You have good reason to be proud of your small business. Unlike many of today’s big box-style companies, you provide the level of personal interaction and unmatched quality that Georgia customers appreciate. You might also run parts of your business the old-fashioned way – with friendliness, cooperation and mutual trust.
However, are there some elements of old-fashioned business that you might not be able to trust anymore? Let us say that your grandfather ran his shop by accepting trades for some items and services, and handshakes in lieu of written contracts. The intimate size of your business and the friendships you have developed with your associates might tempt you to conduct business the same way. However, as you understand, there is never a guarantee that all parties will always be satisfied.
Verbal versus written contracts
In a hypothetical situation, say you run a sandwich shop that specializes in locally-sourced artisan breads and fresh ingredients. You have had a longstanding verbal agreement with a neighborhood baker to provide you with fresh bread each morning, in exchange for a set payment and a few of your sandwiches each week. However, one day the baker comes in and states that his terms have changed. He wants to charge more for his bread and no longer wants free sandwiches.

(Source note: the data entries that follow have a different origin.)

Lemma recv_at_least (n : Z) (sched : list RecvEvent) (s s' : State)
  (r : bytes * list RecvEvent) :
  recv n sched s = Ok r s' -> n <= len (fst r).
Proof.
  unfold recv. destruct (connection_alive s); [discriminate|].
  apply recv_loop_at_least.
Qed.

(** A segment that lies behind the expected offset: the iteration sends
    nothing and keeps the counter (while it is below the window). *)
Lemma recv_iteration_behind (data : bytes) (not_ack : Z) (s : State) :
  data_received_event s = true ->
  remote_sequence_number s < expected_seq s ->
  not_ack < window_size s ->
  recv_iteration data not_ack s
  = Ok (data, not_ack) (set_data_received_event false s).
Proof.
  intros Hev Hlt Hna. unfold recv_iteration, _wait_for_data. munfold.
  rewrite Hev. cbn.
  change (expected_seq (set_data_received_event false s))
    with (expected_seq s).
  destruct (expected_seq s =? remote_sequence_number s) eqn:E1.
  { apply Z.eqb_eq in E1. lia. }
  destruct (expected_seq s <=? remote_sequence_number s) eqn:E2.
  { apply Z.leb_le in E2. lia. }
  cbn. destruct (not_ack >=? window_size s) eqn:E3.
  { apply Z.geb_le in E3. lia. }
  reflexivity.
Qed.

(** A segment that lies ahead of the expected offset: the iteration
    sends an ACK for the current [ack_number] and resets the counter. *)
Lemma recv_iteration_ahead (data : bytes) (not_ack : Z) (s : State) :
  data_received_event s = true ->
  expected_seq s < remote_sequence_number s ->
  encodable s -> 0 < window_size s ->
  recv_iteration data not_ack s
  = Ok (data, 0)
       (set_wire (wire s ++ [SendTo (control_segment ACK s)])
                 (set_data_received_event false s)).
Proof.
  intros Hev Hlt He Hw. unfold recv_iteration, _wait_for_data. munfold.
  rewrite Hev. cbn.
  change (expected_seq (set_data_received_event false s))
    with (expected_seq s).
  destruct (expected_seq s =? remote_sequence_number s) eqn:E1.
  { apply Z.eqb_eq in E1. lia. }
  destruct (expected_seq s <=? remote_sequence_number s) eqn:E2.
  2:{ apply Z.leb_gt in E2. lia. }
  unfold _send_single_ack. munfold.
  rewrite send_flags_fits by (auto using ACK_fits).
  cbn. destruct (0 >=? window_size s) eqn:E3.
  { apply Z.geb_le in E3. lia. }
  reflexivity.
Qed.

(** C1, at the failing input: the peer's segment carries the 11 bytes of
    "hello world" at the expected offset and the caller asks for 5 bytes;
    [recv(5)] returns all 11 bytes, more than the 5 its docstring
    promises. *)
Theorem recv_returns_more_than_asked :
  exists s',
    recv 5 [Deliver (segment 111 7 0 1250 hello_world); Wake]
      (established 7 100)
    = Ok (hello_world, []) s'
    /\ len hello_world = 11.
Proof. eexists. split; vm_compute; reflexivity. Qed.

(** C4, at the failing input: with bytes up to offset 100 accepted, a
    segment ending at offset 100 is a duplicate; the iteration that
    consumes it sends no ACK and leaves the unacked counter at 5. *)
Theorem recv_duplicate_sends_no_ack :
  let s := deliver (segment 100 7 0 1250 hello) (established 7 100) in
  data_received_event s = true /\
  remote_sequence_number s = 100 /\ expected_seq s = 105 /\
  recv_iteration [] 5 s = Ok ([], 5) (set_data_received_event false s) /\
  wire (set_data_received_event false s) = wire (established 7 100).
Proof. repeat split; vm_compute; reflexivity. Qed.

(** ** Connection establishment *)

(** [established] is what the handshake thread leaves when its last
    step runs on the fields set by the steps before it. *)
Lemma established_after_finalize (isn peer : Z) :
  connection_thread _finalize_server_connection
    (set_ack_number peer (set_sequence_number isn (init_state true)))
  = established isn peer.
Proof. reflexivity. Qed.

(** C5, on every input: the module never imports [random], so the first
    step of either initialisation raises [NameError] and the sequence
    number stays as it was. *)
Theorem init_sequence_raises_NameError (rnd : Z) (s : State) :
  _init_client_sequence rnd s = Raised NameError s /\
  _init_server_sequence rnd s = Raised NameError s.
Proof. split; reflexivity. Qed.

(** The handshake thread ends there, on either side and whatever comes
    in: no segment is sent and the fields keep their values. *)
Lemma establish_raises_NameError (rnd : Z) (sched : list MatchEvent)
  (s : State) :
  establish_client rnd sched s = Raised NameError s /\
  establish_server rnd sched s = Raised NameError s /\
  connection_thread (establish_client rnd sched) s
  = set_connection_alive false s.
Proof. repeat split. Qed.

(** ** Slices *)

Lemma pyslice_beyond (a b : Z) (l : bytes) :
  len l <= a -> pyslice a b l = [].
Proof.
  intros H. unfold pyslice, norm_index.
  pose proof (len_nonneg l) as Hl.
  assert (Ha : (a <? 0) = false) by (apply Z.ltb_ge; lia).
  rewrite Ha.
  replace (Z.max 0 (Z.min (len l) a)) with (len l) by lia.
  rewrite skipn_all2; [now rewrite firstn_nil|].
  unfold len. rewrite Nat2Z.id. apply Nat.le_refl.
Qed.

Lemma pyslice_prefix (k : Z) (l : bytes) :
  0 <= k <= len l -> pyslice 0 k l = firstn (Z.to_nat k) l.
Proof.
  intros [H0 Hk]. unfold pyslice, norm_index.
  destruct (k <? 0) eqn:E; [apply Z.ltb_lt in E; lia|].
  cbn [Z.ltb Z.compare].
  replace (Z.max 0 (Z.min (len l) 0)) with 0 by lia.
  replace (Z.max 0 (Z.min (len l) k)) with k by lia.
  now rewrite Z.sub_0_r.
Qed.

(** ** Reading back what was encoded *)

Lemma byte_to_of_Z (z : Z) : byte_to_Z (byte_of_Z z) = z mod 256.
Proof.
  unfold byte_to_Z, byte_of_Z.
  assert (Hr : 0 <= z mod 256 < 256) by (apply Z.mod_pos_bound; lia).
  destruct (Byte.of_N (Z.to_N (z mod 256))) as [b|] eqn:E.
  - apply Byte.to_of_N in E. rewrite E. apply Z2N.id. lia.
  - apply Byte.of_N_None_iff in E. lia.
Qed.

Lemma int_from_bytes_snoc (l : bytes) (b : byte) :
  int_from_bytes (l ++ [b]) = int_from_bytes l * 256 + byte_to_Z b.
Proof. unfold int_from_bytes. now rewrite fold_left_app. Qed.

Lemma be_bytes_length (n : nat) : forall v, length (be_bytes n v) = n.
Proof.
  induction n as [|n IH]; intros v; cbn [be_bytes]; [reflexivity|].
  rewrite length_app, IH. cbn. lia.
Qed.

Lemma int_from_be_bytes (n : nat) :
  forall v, 0 <= v < 256 ^ Z.of_nat n -> int_from_bytes (be_bytes n v) = v.
Proof.
  induction n as [|n IH]; intros v Hv.
  - cbn in *. lia.
  - cbn [be_bytes]. rewrite int_from_bytes_snoc, byte_to_of_Z.
    rewrite IH.
    + rewrite Z.mod_mod by lia. symmetry. rewrite Z.mul_comm.
      apply Z.div_mod. lia.
    + rewrite Nat2Z.inj_succ, Z.pow_succ_r in Hv by lia.
      split; [apply Z.div_pos; lia|].
      apply Z.div_lt_upper_bound; lia.
Qed.

Lemma pyslice_middle (a b rest : bytes) :
  pyslice (len a) (len a + len b) (a ++ b ++ rest) = b.
Proof.
  unfold pyslice, norm_index.
  pose proof (len_nonneg a). pose proof (len_nonneg b).
  pose proof (len_nonneg rest).
  rewrite !len_app.
  destruct (len a <? 0) eqn:E1; [apply Z.ltb_lt in E1; lia|].
  destruct (len a + len b <? 0) eqn:E2; [apply Z.ltb_lt in E2; lia|].
  replace (Z.max 0 (Z.min (len a + (len b + len rest)) (len a)))
    with (len a) by lia.
  replace (Z.max 0 (Z.min (len a + (len b + len rest)) (len a + len b)))
    with (len a + len b) by lia.
  replace (len a + len b - len a) with (len b) by lia.
  unfold len. rewrite !Nat2Z.id.
  rewrite skipn_app, skipn_all, Nat.sub_diag. cbn [skipn app].
  rewrite firstn_app, firstn_all, Nat.sub_diag. cbn [firstn].
  apply app_nil_r.
Qed.

Lemma segment_fields (seq ack flags window : Z) (payload : bytes) :
  0 <= seq < 2 ^ 32 -> 0 <= ack < 2 ^ 32 -> 0 <= flags < 2 ^ 16 ->
  seq_field (segment seq ack flags window payload) = seq /\
  ack_field (segment seq ack flags window payload) = ack /\
  flags_field (segment seq ack flags window payload) = flags /\
  pyslice_from HEADER (segment seq ack flags window payload) = payload.
Proof.
  intros Hs Ha Hf. unfold seq_field, ack_field, flags_field, segment.
  set (a := be_bytes 4 seq). set (b := be_bytes 4 ack).
  set (c := be_bytes 2 flags). set (d := be_bytes 2 window).
  assert (La : len a = 4) by (unfold len, a; now rewrite be_bytes_length).
  assert (Lb : len b = 4) by (unfold len, b; now rewrite be_bytes_length).
  assert (Lc : len c = 2) by (unfold len, c; now rewrite be_bytes_length).
  assert (Ld : len d = 2) by (unfold len, d; now rewrite be_bytes_length).
  repeat split.
  - change (pyslice 0 4 (a ++ b ++ c ++ d ++ payload))
      with (pyslice 0 4 ([] ++ a ++ b ++ c ++ d ++ payload)).
    replace 0 with (len []) at 1 by reflexivity.
    replace 4 with (len [] + len a) by (rewrite La; reflexivity).
    rewrite pyslice_middle. now apply (int_from_be_bytes 4).
  - replace 4 with (len a) at 1 by exact La.
    replace 8 with (len a + len b) by lia.
    rewrite pyslice_middle. now apply (int_from_be_bytes 4).
  - rewrite (app_assoc a b).
    replace 8 with (len (a ++ b)) at 1 by (rewrite len_app; lia).
    replace 10 with (len (a ++ b) + len c) by (rewrite len_app; lia).
    rewrite pyslice_middle. now apply (int_from_be_bytes 2).
  - unfold pyslice_from.
    replace (a ++ b ++ c ++ d ++ payload)
      with ((a ++ b ++ c ++ d) ++ payload ++ [])
      by (now rewrite app_nil_r, <- !app_assoc).
    replace HEADER with (len (a ++ b ++ c ++ d))
      by (rewrite !len_app; unfold HEADER; lia).
    replace (len ((a ++ b ++ c ++ d) ++ payload ++ []))
      with (len (a ++ b ++ c ++ d) + len payload)
      by (rewrite !len_app; change (len (@nil byte)) with 0; lia).
    apply pyslice_middle.
Qed.

(** A control segment reads back as the fields it was built from. *)
Lemma control_segment_fields (flags : Z) (s : State) :
  encodable s -> 0 <= flags < 2 ^ 16 ->
  seq_field (control_segment flags s) = sequence_number s /\
  ack_field (control_segment flags s) = ack_number s /\
  flags_field (control_segment flags s) = flags.
Proof.
  intros (Hs & Ha & _) Hf. unfold control_segment.
  destruct (segment_fields (sequence_number s) (ack_number s) flags
              (window_size s) [] Hs Ha Hf) as (H1 & H2 & H3 & _).
  repeat split; assumption.
Qed.

(** ** The receive-dispatch thread *)

Lemma receiving_body_ack (recv : bytes) (s : State) :
  flags_field recv = ACK ->
  receiving_body recv s
  = Ok true (set_ack_received_event true
               (set_remote_ack_number
                  (Z.max (remote_ack_number s) (ack_field recv)) s)).
Proof.
  intros H. unfold receiving_body. fold (flags_field recv). rewrite H.
  reflexivity.
Qed.

Lemma receiving_body_data (recv : bytes) (s : State) :
  flags_field recv = 0 ->
  receiving_body recv s
  = Ok true (set_data_received_event true
               (set_remote_sequence_number (seq_field recv)
                  (set_received_data recv s))).
Proof.
  intros H. unfold receiving_body. fold (flags_field recv). rewrite H.
  reflexivity.
Qed.

(** The body never raises, whatever the datagram. *)
Lemma receiving_body_total (recv : bytes) (s : State) :
  exists b s', receiving_body recv s = Ok b s'.
Proof.
  unfold receiving_body.
  destruct (_ =? ACK); [|destruct (_ =? 0); [|destruct (_ =? FIN)]];
    eexists; eexists; reflexivity.
Qed.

You disagree, stating that you both agreed to the original terms for as long as you both do business together.
As you can imagine, you might have difficulty proving such an agreement was made if the baker decides to take you to court. Courts may uphold verbal contracts, but it can be difficult to prove them to a judge.
Statute of Frauds
There is another element to contracts called the Statute of Frauds. To have a legally binding agreement, you would need a written contract for transactions over $500, a job that you expect to take longer than a year, a transaction involving real estate or an agreement to repay another person’s debt.
It may be in your best interest to include a written contract for each business agreement. These contracts do not need to be overly complicated, and they can protect your small business while remaining friendly and casual.